- _About this task_: Copy nothing from the entries below except the lines from the one containing "unfold execSync_tar, run_tar. run_monad." through the one containing "contents = Ok assets", and copy those exactly.
Given data START
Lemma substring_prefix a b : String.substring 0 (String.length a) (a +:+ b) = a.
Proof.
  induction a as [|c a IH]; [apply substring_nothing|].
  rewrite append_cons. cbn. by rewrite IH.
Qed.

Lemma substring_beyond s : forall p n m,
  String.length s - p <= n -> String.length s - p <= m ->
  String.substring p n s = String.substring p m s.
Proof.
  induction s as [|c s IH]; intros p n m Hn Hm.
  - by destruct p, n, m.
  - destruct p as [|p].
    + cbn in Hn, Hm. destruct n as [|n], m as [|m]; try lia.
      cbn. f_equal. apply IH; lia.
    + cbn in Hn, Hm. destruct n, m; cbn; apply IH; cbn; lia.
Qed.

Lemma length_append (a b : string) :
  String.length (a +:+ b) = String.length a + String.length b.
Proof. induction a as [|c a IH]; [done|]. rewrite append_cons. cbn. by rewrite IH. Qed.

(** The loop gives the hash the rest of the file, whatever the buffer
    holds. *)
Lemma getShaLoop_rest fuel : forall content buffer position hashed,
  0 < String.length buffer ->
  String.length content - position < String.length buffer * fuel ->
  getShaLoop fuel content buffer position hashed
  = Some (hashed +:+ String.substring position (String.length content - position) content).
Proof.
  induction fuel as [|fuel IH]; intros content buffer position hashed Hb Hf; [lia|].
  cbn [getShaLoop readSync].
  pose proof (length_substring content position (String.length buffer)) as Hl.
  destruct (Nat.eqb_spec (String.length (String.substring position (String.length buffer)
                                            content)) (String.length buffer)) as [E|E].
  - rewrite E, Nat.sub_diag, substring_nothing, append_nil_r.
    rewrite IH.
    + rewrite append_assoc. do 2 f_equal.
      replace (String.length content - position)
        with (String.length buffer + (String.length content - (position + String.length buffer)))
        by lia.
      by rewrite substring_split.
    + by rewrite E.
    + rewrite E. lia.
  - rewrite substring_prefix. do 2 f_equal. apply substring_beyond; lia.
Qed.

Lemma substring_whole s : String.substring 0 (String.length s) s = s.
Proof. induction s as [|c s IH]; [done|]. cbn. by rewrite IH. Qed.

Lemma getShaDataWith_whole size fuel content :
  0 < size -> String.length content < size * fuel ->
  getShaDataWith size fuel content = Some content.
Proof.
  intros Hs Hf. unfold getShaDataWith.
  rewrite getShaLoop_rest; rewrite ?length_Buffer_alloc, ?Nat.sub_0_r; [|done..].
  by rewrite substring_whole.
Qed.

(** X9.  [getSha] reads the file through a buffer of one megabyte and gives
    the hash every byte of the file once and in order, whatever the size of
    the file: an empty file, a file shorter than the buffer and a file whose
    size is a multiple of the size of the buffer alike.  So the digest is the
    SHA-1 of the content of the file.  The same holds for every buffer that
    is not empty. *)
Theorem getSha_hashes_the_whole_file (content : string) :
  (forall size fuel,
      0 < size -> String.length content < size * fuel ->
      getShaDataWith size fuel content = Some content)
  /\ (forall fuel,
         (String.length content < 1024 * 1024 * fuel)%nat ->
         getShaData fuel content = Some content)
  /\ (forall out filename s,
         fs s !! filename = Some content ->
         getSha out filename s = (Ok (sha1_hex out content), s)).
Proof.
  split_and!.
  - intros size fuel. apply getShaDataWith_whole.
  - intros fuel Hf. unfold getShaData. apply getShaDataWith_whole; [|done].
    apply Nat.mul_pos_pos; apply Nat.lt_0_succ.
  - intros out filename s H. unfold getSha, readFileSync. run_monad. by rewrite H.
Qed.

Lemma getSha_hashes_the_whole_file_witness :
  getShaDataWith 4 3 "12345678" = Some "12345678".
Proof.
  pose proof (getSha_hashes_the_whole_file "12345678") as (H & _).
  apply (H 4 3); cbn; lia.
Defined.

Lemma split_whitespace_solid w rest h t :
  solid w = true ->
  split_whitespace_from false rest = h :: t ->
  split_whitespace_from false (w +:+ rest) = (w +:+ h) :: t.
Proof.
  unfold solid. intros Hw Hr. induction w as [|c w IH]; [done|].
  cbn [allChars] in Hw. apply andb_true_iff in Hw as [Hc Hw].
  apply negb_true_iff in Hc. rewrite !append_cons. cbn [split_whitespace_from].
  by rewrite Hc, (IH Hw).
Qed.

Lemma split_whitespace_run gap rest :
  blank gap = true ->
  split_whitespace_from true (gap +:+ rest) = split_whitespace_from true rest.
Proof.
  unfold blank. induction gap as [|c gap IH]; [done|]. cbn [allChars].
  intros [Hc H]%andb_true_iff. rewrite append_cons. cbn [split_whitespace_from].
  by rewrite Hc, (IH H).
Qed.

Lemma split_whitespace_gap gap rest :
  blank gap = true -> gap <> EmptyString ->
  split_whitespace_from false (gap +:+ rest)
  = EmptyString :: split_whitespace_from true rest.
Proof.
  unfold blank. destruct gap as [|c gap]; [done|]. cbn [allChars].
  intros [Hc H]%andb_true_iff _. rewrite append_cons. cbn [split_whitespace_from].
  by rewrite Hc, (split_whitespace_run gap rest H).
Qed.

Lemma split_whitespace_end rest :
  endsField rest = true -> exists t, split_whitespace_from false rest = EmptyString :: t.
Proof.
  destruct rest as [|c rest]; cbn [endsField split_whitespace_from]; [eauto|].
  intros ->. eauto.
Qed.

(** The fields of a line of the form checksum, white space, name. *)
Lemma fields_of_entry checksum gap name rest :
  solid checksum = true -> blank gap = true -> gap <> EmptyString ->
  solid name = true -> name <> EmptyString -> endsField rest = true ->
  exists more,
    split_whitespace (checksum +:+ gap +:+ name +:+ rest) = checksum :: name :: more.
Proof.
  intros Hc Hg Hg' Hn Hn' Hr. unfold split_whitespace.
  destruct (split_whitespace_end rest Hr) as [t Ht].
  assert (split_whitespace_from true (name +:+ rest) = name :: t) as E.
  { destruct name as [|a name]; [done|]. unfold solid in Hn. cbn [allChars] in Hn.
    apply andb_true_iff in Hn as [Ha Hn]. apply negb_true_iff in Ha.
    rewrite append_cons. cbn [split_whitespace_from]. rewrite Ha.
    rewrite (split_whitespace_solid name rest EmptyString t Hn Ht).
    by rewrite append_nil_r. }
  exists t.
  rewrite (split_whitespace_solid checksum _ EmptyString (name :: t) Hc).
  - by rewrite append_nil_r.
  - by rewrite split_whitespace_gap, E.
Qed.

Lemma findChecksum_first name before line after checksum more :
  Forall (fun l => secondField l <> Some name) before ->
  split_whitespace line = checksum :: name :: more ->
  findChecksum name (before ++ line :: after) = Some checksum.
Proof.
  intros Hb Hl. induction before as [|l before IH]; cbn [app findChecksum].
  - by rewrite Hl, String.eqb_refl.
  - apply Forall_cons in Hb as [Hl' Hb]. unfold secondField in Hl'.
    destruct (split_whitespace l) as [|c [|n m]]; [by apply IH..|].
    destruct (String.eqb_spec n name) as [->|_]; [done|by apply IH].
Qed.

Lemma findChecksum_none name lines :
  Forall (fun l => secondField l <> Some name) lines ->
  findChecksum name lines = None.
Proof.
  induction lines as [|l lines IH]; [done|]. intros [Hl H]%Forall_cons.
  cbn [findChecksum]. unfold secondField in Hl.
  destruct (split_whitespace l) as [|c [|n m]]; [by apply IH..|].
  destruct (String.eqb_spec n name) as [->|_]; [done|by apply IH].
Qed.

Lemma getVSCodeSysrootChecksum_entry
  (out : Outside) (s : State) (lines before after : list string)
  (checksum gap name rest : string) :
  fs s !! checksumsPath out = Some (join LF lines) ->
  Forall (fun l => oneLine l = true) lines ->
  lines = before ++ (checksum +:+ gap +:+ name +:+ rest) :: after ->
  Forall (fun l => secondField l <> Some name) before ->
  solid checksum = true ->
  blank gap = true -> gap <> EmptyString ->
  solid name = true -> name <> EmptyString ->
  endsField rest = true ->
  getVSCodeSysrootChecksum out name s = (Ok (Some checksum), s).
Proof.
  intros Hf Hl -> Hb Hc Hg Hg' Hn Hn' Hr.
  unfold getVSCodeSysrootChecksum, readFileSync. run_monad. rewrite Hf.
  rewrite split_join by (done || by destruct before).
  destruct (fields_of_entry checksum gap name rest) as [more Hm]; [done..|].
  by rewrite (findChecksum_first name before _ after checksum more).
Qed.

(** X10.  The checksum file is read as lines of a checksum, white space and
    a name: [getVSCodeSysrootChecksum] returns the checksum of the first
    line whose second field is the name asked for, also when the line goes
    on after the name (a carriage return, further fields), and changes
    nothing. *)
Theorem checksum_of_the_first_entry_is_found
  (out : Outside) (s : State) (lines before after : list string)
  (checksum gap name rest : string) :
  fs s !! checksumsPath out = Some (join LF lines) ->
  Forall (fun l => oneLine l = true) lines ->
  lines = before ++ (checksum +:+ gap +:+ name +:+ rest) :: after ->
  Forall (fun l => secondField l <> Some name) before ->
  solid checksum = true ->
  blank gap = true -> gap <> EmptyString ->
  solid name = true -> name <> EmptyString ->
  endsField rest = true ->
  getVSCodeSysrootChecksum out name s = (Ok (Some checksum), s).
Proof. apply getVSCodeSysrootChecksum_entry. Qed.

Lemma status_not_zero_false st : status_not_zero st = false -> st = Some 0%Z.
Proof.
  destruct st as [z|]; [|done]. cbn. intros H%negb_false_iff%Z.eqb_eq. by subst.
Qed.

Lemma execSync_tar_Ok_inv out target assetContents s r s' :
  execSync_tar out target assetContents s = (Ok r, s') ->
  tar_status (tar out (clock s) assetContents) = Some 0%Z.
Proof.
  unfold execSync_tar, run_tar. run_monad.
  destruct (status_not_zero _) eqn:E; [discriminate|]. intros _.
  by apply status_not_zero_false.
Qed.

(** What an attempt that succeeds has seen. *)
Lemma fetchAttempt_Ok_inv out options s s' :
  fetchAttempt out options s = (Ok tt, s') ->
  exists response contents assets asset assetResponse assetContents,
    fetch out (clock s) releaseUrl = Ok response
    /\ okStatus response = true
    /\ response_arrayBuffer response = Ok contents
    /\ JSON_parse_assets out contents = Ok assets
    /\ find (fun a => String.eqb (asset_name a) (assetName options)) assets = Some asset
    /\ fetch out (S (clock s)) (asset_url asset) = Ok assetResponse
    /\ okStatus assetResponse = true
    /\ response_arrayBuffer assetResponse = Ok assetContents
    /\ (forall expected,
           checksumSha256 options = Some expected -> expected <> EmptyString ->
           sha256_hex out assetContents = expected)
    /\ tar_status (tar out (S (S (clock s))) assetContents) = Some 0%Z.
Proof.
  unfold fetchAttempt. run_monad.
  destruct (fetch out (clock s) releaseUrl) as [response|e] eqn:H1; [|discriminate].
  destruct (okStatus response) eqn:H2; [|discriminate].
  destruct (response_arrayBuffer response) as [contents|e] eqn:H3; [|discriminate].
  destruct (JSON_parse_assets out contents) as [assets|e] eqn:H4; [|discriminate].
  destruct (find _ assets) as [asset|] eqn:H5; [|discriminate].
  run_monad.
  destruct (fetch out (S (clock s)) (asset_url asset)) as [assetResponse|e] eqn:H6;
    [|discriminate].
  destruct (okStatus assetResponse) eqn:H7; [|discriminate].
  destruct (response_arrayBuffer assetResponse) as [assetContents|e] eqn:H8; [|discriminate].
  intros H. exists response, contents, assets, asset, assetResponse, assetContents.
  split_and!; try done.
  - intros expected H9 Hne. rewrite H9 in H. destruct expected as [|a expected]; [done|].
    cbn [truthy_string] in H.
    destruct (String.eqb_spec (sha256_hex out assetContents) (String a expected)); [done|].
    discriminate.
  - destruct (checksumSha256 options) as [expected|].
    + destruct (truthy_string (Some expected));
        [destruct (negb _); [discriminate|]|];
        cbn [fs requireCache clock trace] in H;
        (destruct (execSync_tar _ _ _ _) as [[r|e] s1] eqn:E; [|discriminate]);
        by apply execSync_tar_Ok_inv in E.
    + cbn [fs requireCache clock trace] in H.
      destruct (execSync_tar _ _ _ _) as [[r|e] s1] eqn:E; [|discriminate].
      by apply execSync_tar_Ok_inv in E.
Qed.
Given data END
- _Output_:
  unfold execSync_tar, run_tar. run_monad.
  destruct (status_not_zero _) eqn:E; [discriminate|]. intros _.
  by apply status_not_zero_false.
Qed.

(** What an attempt that succeeds has seen. *)
Lemma fetchAttempt_Ok_inv out options s s' :
  fetchAttempt out options s = (Ok tt, s') ->
  exists response contents assets asset assetResponse assetContents,
    fetch out (clock s) releaseUrl = Ok response
    /\ okStatus response = true
    /\ response_arrayBuffer response = Ok contents
    /\ JSON_parse_assets out contents = Ok assets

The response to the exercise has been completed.